In my former life as a teacher, I never spoke to a noisy room, so I hope that everyone will be nice and quiet for me.

I am pleased to have the opportunity to introduce this debate on an important issue for my constituents and for people across Scotland. I would like to make it clear at the outset that I am not an expert in this area, and I am grateful for the information that was provided for me by a range of organisations in the construction industry, including the Construction Industry Training Board, Glasgow City Council building services department and the unions that are involved in this field.

I start by highlighting a situation with the construction industry that I believe creates a problem. Our awareness of the industry is often highlighted only when it intrudes in our everyday lives—when it creates traffic problems or when inconvenient scaffolding is put up. We tend to celebrate the designers of buildings, and the buildings themselves, but often we fail to celebrate the builders. We must recognise the importance of the process of construction to the economy, as well as the product of that construction work. Construction is a hugely important industry in Scotland, employing about 130,000 people and undertaking about £5,000 million of work a year.

We hear a lot about the virtual economy and e-commerce, but it is important that we recognise that many of our fellow citizens are involved in an economy that deals with real materials in real places. At times they battle in difficult circumstances, and many of them are put at risk because of a lack of regulation and safety. Sadly, there remains a significant number of fatalities in the industry; it is crucial that that is addressed. The Health and Safety Executive, according to its figures, was notified of 66 fatalities in the industry between April 1998 and March 1999. The unions have a crucial role to play in protecting the work force and I welcome the important steps forward that the Government has taken in recognising trade unions and their right to carry out that important job.

The motion acknowledges the likely growth in the industry, with its potential to create a lot of job opportunities. It is estimated that, in this part of the world, through the private-public partnership education initiative, the proposed investment in housing in Glasgow and the development of the Clyde village, there may be an investment of £2 billion over the coming six to 10 years. That represents a huge opportunity for the physical regeneration of significant areas of Glasgow. It also represents a huge opportunity for the economic regeneration of some of our most deprived communities.

It has been suggested that, sadly, there may be a significant skills shortage in this city. There is evidence of workers being brought in from places such as Liverpool and Newcastle. The Mackenzie Partnership report from May 2000 quotes the Construction Industry Training Board construction labour forecast in Scotland for 1999-2003. It reckons that there will be a need for an additional 32,000 workers in that period, 17,000 of whom will be skilled tradespersons. It notes that only some 1,400 apprentices are currently registered annually, although that does not take account of the new initiatives that I have identified.

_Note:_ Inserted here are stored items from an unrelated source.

Lemma keeps_gone_Path_mkdir exist_ok p :
  ¬ d `prefix_of` p → keeps (scratch_gone d) (Path_mkdir E exist_ok p).
Proof.
  intros Hp. unfold Path_mkdir.
  apply keeps_try_except; [by apply keeps_gone_os_mkdir|].
  intros e. destruct e; try apply keeps_raise;
    (apply keeps_get; intros t; apply keeps_if;
     [apply keeps_raise | apply keeps_ret]).
Qed.

Lemma keeps_gone_Path_mkdir_parents_rev exist_ok rp :
  ¬ d `prefix_of` rev rp →
  keeps (scratch_gone d) (Path_mkdir_parents_rev E exist_ok rp).
Proof.
  revert exist_ok. induction rp as [|c rp IH]; intros exist_ok Hp;
    cbn [Path_mkdir_parents_rev];
    (apply keeps_try_except; [by apply keeps_gone_os_mkdir|]);
    intros e; destruct e; try apply keeps_raise;
    try (apply keeps_get; intros t; apply keeps_if;
         [apply keeps_raise | apply keeps_ret]).
  apply keeps_bind; [|intros _; by apply keeps_gone_Path_mkdir].
  apply IH. intros Hpre. apply Hp. simpl.
  etrans; [exact Hpre|]. by apply prefix_app_r.
Qed.

Lemma write_bytes_created p data w w' :
  write_bytes E p data w = (Ok tt, w') →
  entry (fs w) (realpath (fs w) p) = None →
  ∃ m, stat (fs w) (parent (realpath (fs w) p)) = Some (Dir m).
Proof.
  unfold write_bytes. munfold. intros H Hn. rewrite Hn in H.
  destruct (stat (fs w) (parent (realpath (fs w) p))) as [[| |]|];
    try discriminate H. by eexists.
Qed.

Lemma keeps_gone_write_bytes p data : keeps (scratch_gone d) (write_bytes E p data).
Proof.
  intros w r w' HP H.
  destruct r as [[]|e].
  - pose proof (write_bytes_created _ _ _ _ H) as Hcr.
    apply write_bytes_Ok in H as (mq & Hnl & Hnr & Hnd & ->). cbn [fs].
    remember (realpath (fs w) p) as q eqn:Hq.
    assert (entry (fs w) q = fs w !! q) as He by (by destruct q).
    destruct (decide (d `prefix_of` q)) as [Hpre|Hpre];
      [|by apply scratch_gone_insert_other].
    destruct (decide (q = d)) as [->|Hne].
    + intros p' Hp'. destruct (decide (p' = d)) as [->|Hne'].
      * right. split; [done|]. rewrite lookup_insert_eq. eauto.
      * rewrite lookup_insert_ne by done. by apply HP.
    + destruct (HP q Hpre) as [Hn|[? _]]; [|done].
      rewrite He in Hcr. destruct (Hcr Hn) as [m Hm].
      by apply (scratch_gone_parent _ _ m HP Hpre Hne) in Hm.
  - unfold write_bytes in H. munfold.
    repeat case_step H; inversion H; subst; done.
Qed.

Lemma keeps_gone_Path_chmod p mode : keeps (scratch_gone d) (Path_chmod p mode).
Proof.
  intros w r w' HP H. unfold Path_chmod in H. rewrite bind_eq in H.
  destruct (stat (fs w) p) as [n|] eqn:Hs.
  - rewrite (os_stat_found _ _ _ Hs) in H. munfold.
    inversion H; subst; clear H. cbn [fs].
    apply stat_Some_entry in Hs as [Hs Hnl].
    remember (realpath (fs w) p) as q eqn:Hq.
    destruct (decide (d `prefix_of` q)) as [Hpre|Hpre];
      [|by apply scratch_gone_insert_other].
    assert (entry (fs w) q = fs w !! q) as He
      by (pose proof (under_nonroot _ Hpre); by destruct q).
    rewrite He in Hs.
    destruct (HP q Hpre) as [Hn|[-> (m & data & Hf)]]; [congruence|].
    rewrite Hf in Hs. injection Hs as <-.
    intros p' Hp'. destruct (decide (p' = d)) as [->|Hne'].
    + right. split; [done|]. rewrite lookup_insert_eq. simpl. eauto.
    + rewrite lookup_insert_ne by done. by apply HP.
  - destruct (os_stat p w) as [[n|e] w1] eqn:Hos.
    + unfold os_stat in Hos. munfold. rewrite Hs in Hos.
      destruct (islink _ _); discriminate Hos.
    + inversion H; subst. eapply (keeps_os_stat (scratch_gone d)); eauto.
Qed.

End ScratchGone.

Section IconStageRun.

Context (E : Env).

Lemma temp_dir_not_above_launchers :
  ¬ temp_dir E `prefix_of` user_applications_dir E.
Proof.
  unfold temp_dir, applications_dir, user_applications_dir. cbn [join String.eqb].
  rewrite <- app_assoc. intros H%prefix_app_inv.
  apply prefix_cons_inv_1 in H. discriminate H.
Qed.

Lemma keeps_gone_create_desktop_entry target icon :
  keeps (scratch_gone (temp_dir E)) (create_desktop_entry E target icon).
Proof.
  unfold create_desktop_entry.
  apply keeps_bind.
  { apply keeps_gone_Path_mkdir_parents_rev. rewrite rev_involutive.
    apply temp_dir_not_above_launchers. }
  intros _. apply keeps_bind;
    [apply keeps_gone_write_bytes, temp_dir_nonroot|].
  intros _. apply keeps_bind; [apply keeps_os_stat|].
  intros n. apply keeps_bind;
    [apply keeps_gone_Path_chmod, temp_dir_nonroot|].
  intros _. apply keeps_bind; apply keeps_print || (intros _; apply keeps_print).
Qed.

(** A package that exits with a status other than zero makes the body of
    the [try] raise. *)
Lemma nonzero_exit_raises target w returncode written :
  appimage_extract E (fs w) target (temp_dir E) = Exited returncode written →
  returncode ≠ 0%Z →
  ∃ e w1, icon_body E target w = (Raise e, w1).
Proof.
  intros Hrun Hrc. unfold icon_body, subprocess_run_extract. munfold.
  cbn [fs out].
  destruct (is_dir (fs w) (temp_dir E)); cbn [negb]; [|eauto].
  destruct (stat (fs w) target) as [[m d|m|q]|]; eauto.
  rewrite Hrun. apply Z.eqb_neq in Hrc. rewrite Hrc. eauto.
Qed.

End IconStageRun.

(** ** The launcher *)

Section Launcher.

Context (E : Env).

(** Lines 119-143, when they return: the launcher file holds the text
    made from [target_path] and [icon_path_str], whatever was there. *)
Lemma create_desktop_entry_Ok target icon w w' :
  create_desktop_entry E target icon w = (Ok tt, w') →
  ∃ m, stat (fs w') (desktop_file_path E target)
       = Some (File m (desktop_entry_content target icon)).
Proof.
  unfold create_desktop_entry. rewrite bind_eq.
  destruct (Path_mkdir_parents E true (user_applications_dir E) w)
    as [[[]|e] wa]; [|discriminate].
  rewrite bind_eq.
  destruct (write_bytes E _ _ wa) as [[[]|e] wb] eqn:Hw; [|discriminate].
  apply write_bytes_Ok in Hw as (mq & Hnl & Hnr & Hnd & ->).
  remember (desktop_file_path E target) as dp eqn:Hdp.
  remember (desktop_entry_content target icon) as text eqn:Htext.
  remember (realpath (fs wa) dp) as q eqn:Hq.
  assert (¬ is_link (Some (File mq text))) as Hfile by (simpl; tauto).
  assert (stat (<[q:=File mq text]> (fs wa)) dp = Some (File mq text)) as Hs.
  { rewrite (stat_insert _ _ _ _ Hnl Hfile), <- Hq.
    by rewrite bool_decide_eq_true_2. }
  rewrite bind_eq, (os_stat_found dp (World _ _) _ Hs).
  rewrite bind_eq, (Path_chmod_spec dp _ (World _ _) _ Hs).
  cbn [fs out set_mode].
  rewrite <- (same_links_realpath _ _ dp (same_links_insert _ _ _ Hnl Hfile)).
  rewrite <- Hq, insert_insert_eq.
  munfold. intros H. inversion H; subst w'; clear H. cbn [fs].
  eexists. rewrite (stat_insert _ _ _ _ Hnl); [|simpl; tauto].
  rewrite <- Hq. by rewrite bool_decide_eq_true_2.
Qed.

(** A run that returns after the icon stage has left the launcher of its
    destination and of the icon reference of its icon stage. *)
Lemma run_launcher arg w target w0 icon w1 w2 :
  reach_icon_stage E arg w = (Ok (Some target), w0) →
  icon_stage E target w0 = (Ok icon, w1) →
  install_appimage E arg w = (Ok tt, w2) →
  ∃ m, stat (fs w2) (desktop_file_path E target)
       = Some (File m (desktop_entry_content target icon)).
Proof.
  intros Hreach Hstage Hrun.
  rewrite install_appimage_stages, Hreach, bind_eq, Hstage in Hrun.
  by eapply create_desktop_entry_Ok.
Qed.

End Launcher.

(* ===================================================================== *)
(** * The properties of the script *)
(* ===================================================================== *)

(** What a computation gave, from its outcome alone. *)
Lemma outcome_eq {A B : Type} (p : A * B) (a : A) :
  fst p = a → p = (a, snd p).
Proof. destruct p. simpl. by intros ->. Qed.

(** ** C1 and C2: the icon taken *)

(** C1. With no default icon under the extraction root ([.DirIcon] does
    not exist) and at least one themed [.png] or [.svg], the icon taken is
    a themed one, and [str] of every themed icon is at most [str] of it:
    it is the one that sorts last. *)
Theorem themed_icon_sorts_last (t : tree) (root : path) :
  exists_ t (root // ".DirIcon") = false →
  icon_glob t root ≠ [] →
  ∃ p, discover_icon t root = Some p
       ∧ p ∈ icon_glob t root
       ∧ (∀ q, q ∈ icon_glob t root → String.leb (str q) (str p) = true)
       ∧ (∀ q, q ∈ icon_glob t root →
               (∀ r, r ∈ icon_glob t root → String.leb (str r) (str q) = true) →
               str q = str p).
Proof.
  intros Hno Hne.
  destruct (sort_by_str_last _ Hne) as (p & Hlast & Hin & Hmax).
  exists p. unfold discover_icon, candidate_icons, choose_icon.
  rewrite Hno. destruct (icon_glob t root) as [|x l] eqn:Hg; [done|].
  repeat split; try done.
  intros q Hq Hqmax. apply String.leb_antisym.
  - by apply Hmax.
  - by apply Hqmax.
Qed.

Lemma themed_icon_sorts_last_witness :
  ∃ p, discover_icon (Sample.extracted "A" "B") ["r"; "squashfs-root"] = Some p
       ∧ str p = "/r/squashfs-root/usr/share/icons/hicolor/512x512/apps/myapp.png".
Proof.
  destruct (themed_icon_sorts_last (Sample.extracted "A" "B")
              ["r"; "squashfs-root"]) as (p & Hp & Hin & Hmax & Huniq).
  - vm_compute. reflexivity.
  - vm_compute. discriminate.
  - exists p. split; [exact Hp|].
    vm_compute in Hp. injection Hp as Hp. rewrite <- Hp. vm_compute. reflexivity.
Defined.
(** C3, as the code has it.  A live write handle on a plain file name,
    with a plain table prefix; its globalinfo table has the columns Key and
    Value and none named like the two keys, holds the key ["ValidSets"], and
    all its values convert; its data table declares no column named [rowid];
    and when globalinfo holds the key ["TRAI"], the data table has a TRAI
    column whose maximum converts.  Then [close()] returns: it makes the engine
    calls of the recompute, then [commit], then [close], and leaves the flag
    false.  Opening the file again read-only succeeds, [rows()] is the number
    of rows of the data table, and [globalinfo()] has under ["ValidSets"] the
    largest rowid of the data table, or [None] when the table is empty: not
    the number of rows, which it equals when the rowids are 1, ..., n. *)
Theorem close_then_reopen_ValidSets {RT : Runtime} other st c g data ik iv :
  _readonly (self st) = false ->
  _connected (self st) = true ->
  _connection (self st) = Some c -> conn_closed c = false ->
  conn_writable c = true ->
  conn_file c = Some (_filename (self st)) ->
  uri_plain (_filename (self st)) = true ->
  plain_tables (self st) ->
  _table_prefix (self st) +:+ "_data" ∈ map fst (conn_data c) ->
  find_table (conn_data c) (_table_prefix (self st) +:+ "_globalinfo") = Some g ->
  find_table (conn_data c) (_table_prefix (self st) +:+ "_data") = Some data ->
  summary_schema g data ->
  column_index (table_columns g) "Key" = Some ik ->
  column_index (table_columns g) "Value" = Some iv ->
  has_key ik g "ValidSets" = true ->
  Forall (decodes other iv) (table_rows g) ->
  (has_key ik g "TRAI" = true ->
   is_Some (column_index (table_columns data) "TRAI") /\
   exists v, try_convert_string other (str (max_trai data)) = Returns v) ->
  exists st1 st2 info,
    close other st = (Returns tt, st1) /\
    calls st1 = (calls st ++ recompute_calls (_table_prefix (self st)) ik g
                 ++ [Call_commit; Call_close])%list /\
    _connected (self st1) = false /\
    new_Database (files st1) (_filename (self st)) (_table_prefix (self st)) true None
    = (Returns tt, st2) /\
    fst (rows st2) = Returns (SqlInteger (Z.of_nat (length (table_rows data)))) /\
    fst (globalinfo other st2) = Returns info /\
    ((table_rows data = [] /\ info !! SqlText "ValidSets" = Some PyNone) \/
     (exists m,
        info !! SqlText "ValidSets" = Some (PyInt m) /\
        (forall r, In r (table_rows data) -> rowid r <= m) /\
        (exists r, In r (table_rows data) /\ rowid r = m))) /\
    (forall n,
       map rowid (table_rows data) = map Z.of_nat (seq 1 n) -> (0 < n)%nat ->
       info !! SqlText "ValidSets"
       = Some (PyInt (Z.of_nat (length (table_rows data))))).
Proof.
  intros Hrw Hcon Hc Hopen Hw Hf Hp Hplain Hmain Hg Hd _ Hik Hiv Hvs Hdec Htrai.
  destruct Hplain as (_ & _ & _ & Hname & _).
  pose proof (column_index_distinct _ _ _ _ _ Hik Hiv eq_refl) as Hne.
  set (prefix := _table_prefix (self st)) in *.
  set (f := _filename (self st)) in *.
  set (db' := update_table (conn_data c) (prefix +:+ "_globalinfo")
                           (recomputed ik iv data g)).
  set (ro := {| conn_file := Some f; conn_writable := false;
                check_same_thread := false; conn_pragmas := [];
                conn_data := db'; conn_closed := false |}).
  assert (Hclose := close_write_run other st c g data ik iv f
                      Hrw Hcon Hc Hopen Hw Hf Hname Hg Hd Hik Hiv Hdec
                      (fun H => proj1 (Htrai H))).
  cbv zeta in Hclose. fold prefix in Hclose. fold db' in Hclose.
  assert (Hconn : sqlite3_connect (<[f := db']> (files st)) (uri_of f true) (negb true)
                  = (Returns ro, <[f := db']> (files st))).
  { apply connect_readonly_plain; [exact Hp | apply lookup_insert_eq]. }
  assert (Hinit := init_connected _ f prefix true _ _ Hconn
                     (fun H => False_ind _ (diff_true_false H))).
  rewrite bool_decide_eq_true_2 in Hinit.
  2:{ cbn [conn_data ro]. unfold db'. rewrite update_table_names. exact Hmain. }
  assert (Hdec' : Forall (decodes other iv) (table_rows (recomputed ik iv data g))).
  { apply recomputed_decodes; [exact Hne | exact Hdec |].
    intros H. exact (proj2 (Htrai H)). }
  destruct (globalinfo_dict_returns other ik iv _ ∅ Hdec') as [info Hinfo].
  eexists _, _, info.
  split; [exact Hclose |]. split; [reflexivity |]. split; [reflexivity |].
  split; [exact Hinit |].
  split.
  { erewrite (rows_run _ ro data); [reflexivity | reflexivity | reflexivity | reflexivity |].
    cbn [self constructed _table_main conn_data ro]. unfold db'.
    rewrite find_table_update_other; [exact Hd | apply data_is_not_globalinfo]. }
  split.
  { erewrite (globalinfo_run other ik iv _ ro (recomputed ik iv data g));
      [rewrite Hinfo; reflexivity | reflexivity | reflexivity | reflexivity | | exact Hik | exact Hiv].
    cbn [self constructed _table_globalinfo conn_data ro]. unfold db'.
    eapply find_table_update_same, Hg. }
  assert (Hlook : info !! SqlText "ValidSets"
                  = Some (match max_rowid data with SqlInteger m => PyInt m | _ => PyNone end)).
  { eapply (globalinfo_dict_lookup other ik iv _ ∅ info); [exact Hinfo | |].
    - intros r' Hr' Hk.
      destruct (recomputed_in _ _ _ _ _ Hne Hr') as (r & Hr & _ & Hkey & _ & Hv & _).
      rewrite Hkey in Hk. rewrite (Hv Hk). apply max_rowid_decodes.
    - right. rewrite (recomputed_keys _ _ _ _ Hne).
      apply bool_decide_eq_true in Hvs. exact Hvs. }
  rewrite Hlook. split.
  - unfold max_rowid.
    destruct (max_rowid_spec (table_rows data)) as [[He ->]|(m & -> & Hub & Hmem)].
    + left. split; [exact He | reflexivity].
    + right. exists m. split; [reflexivity |]. split; [exact Hub | exact Hmem].
  - intros n Hids Hn. rewrite (max_rowid_contiguous data n Hids Hn). reflexivity.
Qed.
(** A fresh entry whose every gateway call returns a result that is no
    transcription: three attempts, each stored as Failed at once and, but
    for the last, followed by a delayed retry. [P] is whatever is known of
    the results. *)
Lemma failing_lifecycle (P : WhisperServiceResponse -> Prop)
      (j : BullJob) (w : World) (s : JobStatus) :
  (forall wg, files wg = files w -> network wg = network w ->
     exists result,
       fst (transcribe (request_of j) wg) = inl result /\
       delivered result = false /\ P result) ->
  status_of (job_of j) (jobs w) = Some s ->
  waiting (queue w) = [j] -> delayed (queue w) = [] -> attemptsMade j = 0%nat ->
  exists r1 r2 r3,
    (P r1 /\ P r2 /\ P r3) /\
    (invocations (Bull.run 1 w) = (request_of j, inl r1) :: invocations w /\
     status_of (job_of j) (jobs (Bull.run 1 w)) = Some FAILED /\
     waiting (queue (Bull.run 1 w)) = [] /\
     delayed (queue (Bull.run 1 w)) =
       [(clock (Bull.run 1 w) + exponential_backoff 1,
         retried 1 (new_Error (reason_of r1)) j)]) /\
    (invocations (Bull.run 2 w) =
       (request_of j, inl r2) :: (request_of j, inl r1) :: invocations w /\
     status_of (job_of j) (jobs (Bull.run 2 w)) = Some FAILED /\
     waiting (queue (Bull.run 2 w)) = [] /\
     delayed (queue (Bull.run 2 w)) =
       [(clock (Bull.run 2 w) + exponential_backoff 2,
         retried 2 (new_Error (reason_of r2)) j)]) /\
    (forall n, (attempts <= n)%nat ->
       invocations (Bull.run n w) =
         (request_of j, inl r3) :: (request_of j, inl r2)
           :: (request_of j, inl r1) :: invocations w /\
       Drained (Bull.run n w) /\
       status_of (job_of j) (jobs (Bull.run n w)) = Some FAILED /\
       option_map error_message (record_of (job_of j) (jobs (Bull.run n w))) =
         Some (Some (reason_of r3)) /\
       failed (queue (Bull.run n w)) =
         firstn removeOnFail
                (retried 3 (new_Error (reason_of r3)) j :: failed (queue w)) /\
       map (status_of (job_of j)) (journal (Bull.run n w)) =
         Some FAILED :: Some PROCESSING :: Some FAILED :: Some PROCESSING
           :: Some FAILED :: Some PROCESSING
           :: map (status_of (job_of j)) (journal w)).
Proof.
  intros Href Hs Hw Hd Ha.
  assert (Hn : Next j w) by (left; now split).
  (* first attempt *)
  destruct (worker_step_Next Hn Hs)
    as (w1 & o1 & g1 & S1 & O1 & F1 & N1 & I1 & Fw1 & Nw1 & R1).
  destruct (Href g1 F1 N1) as (r1 & E1 & D1 & P1).
  rewrite <- O1 in E1. rewrite E1 in R1, I1. clear O1 E1.
  unfold failure_of in R1. rewrite D1 in R1.
  destruct R1 as (J1 & T1 & _ & C1 & Q1).
  rewrite Ha in Q1. cbn [Nat.ltb Nat.leb attempts] in Q1.
  destruct Q1 as (W1 & De1 & Fq1).
  pose proof (Next_delayed _ W1 De1) as Nx1.
  (* second attempt *)
  destruct (@worker_step_Next _ w1 FAILED Nx1 T1)
    as (w2 & o2 & g2 & S2 & O2 & F2 & N2 & I2 & Fw2 & Nw2 & R2).
  change (job_of (retried 1 (new_Error (reason_of r1)) j)) with (job_of j) in *.
  change (request_of (retried 1 (new_Error (reason_of r1)) j))
    with (request_of j) in *.
  rewrite Fw1 in F2. rewrite Nw1 in N2.
  destruct (Href g2 F2 N2) as (r2 & E2 & D2 & P2).
  rewrite <- O2 in E2. rewrite E2 in R2, I2. clear O2 E2.
  unfold failure_of in R2. rewrite D2 in R2.
  destruct R2 as (J2 & T2 & _ & C2 & Q2).
  cbn [attemptsMade retried Nat.ltb Nat.leb attempts] in Q2.
  destruct Q2 as (W2 & De2 & Fq2).
  change (retried 2 (new_Error (reason_of r2)) (retried 1 (new_Error (reason_of r1)) j))
    with (retried 2 (new_Error (reason_of r2)) j) in *.
  pose proof (Next_delayed _ W2 De2) as Nx2.
  (* third attempt *)
  destruct (@worker_step_Next _ w2 FAILED Nx2 T2)
    as (w3 & o3 & g3 & S3 & O3 & F3 & N3 & I3 & Fw3 & Nw3 & R3).
  change (job_of (retried 2 (new_Error (reason_of r2)) j)) with (job_of j) in *.
  change (request_of (retried 2 (new_Error (reason_of r2)) j))
    with (request_of j) in *.
  rewrite Fw2, Fw1 in F3. rewrite Nw2, Nw1 in N3.
  destruct (Href g3 F3 N3) as (r3 & E3 & D3 & P3).
  rewrite <- O3 in E3. rewrite E3 in R3, I3. clear O3 E3.
  unfold failure_of in R3. rewrite D3 in R3.
  destruct R3 as (J3 & T3 & M3 & C3 & Q3).
  cbn [attemptsMade retried Nat.ltb Nat.leb attempts] in Q3.
  destruct Q3 as (Dr3 & Fq3).
  change (retried 3 (new_Error (reason_of r3)) (retried 2 (new_Error (reason_of r2)) j))
    with (retried 3 (new_Error (reason_of r3)) j) in *.
  exists r1, r2, r3.
  split; [tauto|].
  assert (X1 : Bull.run 1 w = w1) by (simpl; now rewrite S1).
  assert (X2 : Bull.run 2 w = w2) by (simpl; now rewrite S1, S2).
  rewrite X1, X2.
  split; [now rewrite I1|].
  split; [now rewrite I2, I1|].
  intros n Hle. unfold attempts in Hle.
  destruct n as [|[|[|n]]]; try lia.
  rewrite (@run_step _ w w1 S1), (@run_step _ w1 w2 S2), (@run_step _ w2 w3 S3).
  rewrite (@run_Drained n w3 Dr3).
  rewrite I3, I2, I1, T3, M3, reason_of_stored, Fq3, Fq2, Fq1, J3, J2, J1.
  repeat split; try reflexivity; apply Dr3.
Qed.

It is crucial that we address the skills gap, to ensure that people in our communities benefit. After all, if workers from local communities get work, they will spend the money in their communities and offer greater hope for regeneration. The importance of targeting training cannot be underestimated in ensuring that that job dividend comes to our communities.

Perhaps too much is said in current political circles about learning from the private sector. Perhaps there is an overwillingness to imply that the private sector model is always the best. We can learn a lot from the work that is being driven forward by the public sector. Glasgow City Council building services department offers an excellent model for innovation and partnership, as it recognises its social role as well as its economic role. Since the early 1980s, it has offered a sustained commitment to apprenticeships. It emphasises encouraging young women into the construction industry; currently 85 per cent of those employed in the industry are men. It offers work experience to school students, has developed partnerships and funding opportunities in a range of areas and has shown a willingness to meet the needs of the young and the long-term unemployed. Moreover, it has provided an accredited training facility to the private sector.

I wish particularly to highlight the important work being done by the council in tackling the issue of pre-vocational training. It is recognised that some of our citizens need extra support and encouragement. Through the pre-vocational training process, in partnership with the council's education service, that support is now being offered. I call on the minister to study that initiative and to work with those involved to see how we might get matched funding, which would allow the initiative to be expanded. That is perhaps an opportunity for active intervention by the Executive.

I wish above all to emphasise how important it is that all involved—the unions, the local authorities, social inclusion partnerships, enterprise bodies, the Executive and the private sector—grasp the importance of the construction industry's social responsibilities and work in partnership to maximise its benefits. I hope that, in the coming period, when contracts are being developed, a willingness to address the social dimension will be given proper credit and will help to define what is best value when those contracts are granted.

There is a huge opportunity ahead of us. With real joined-up thinking across sectors, departments, agencies and unions, we can ensure that high-quality training and real jobs in a safe construction industry will benefit all in our communities.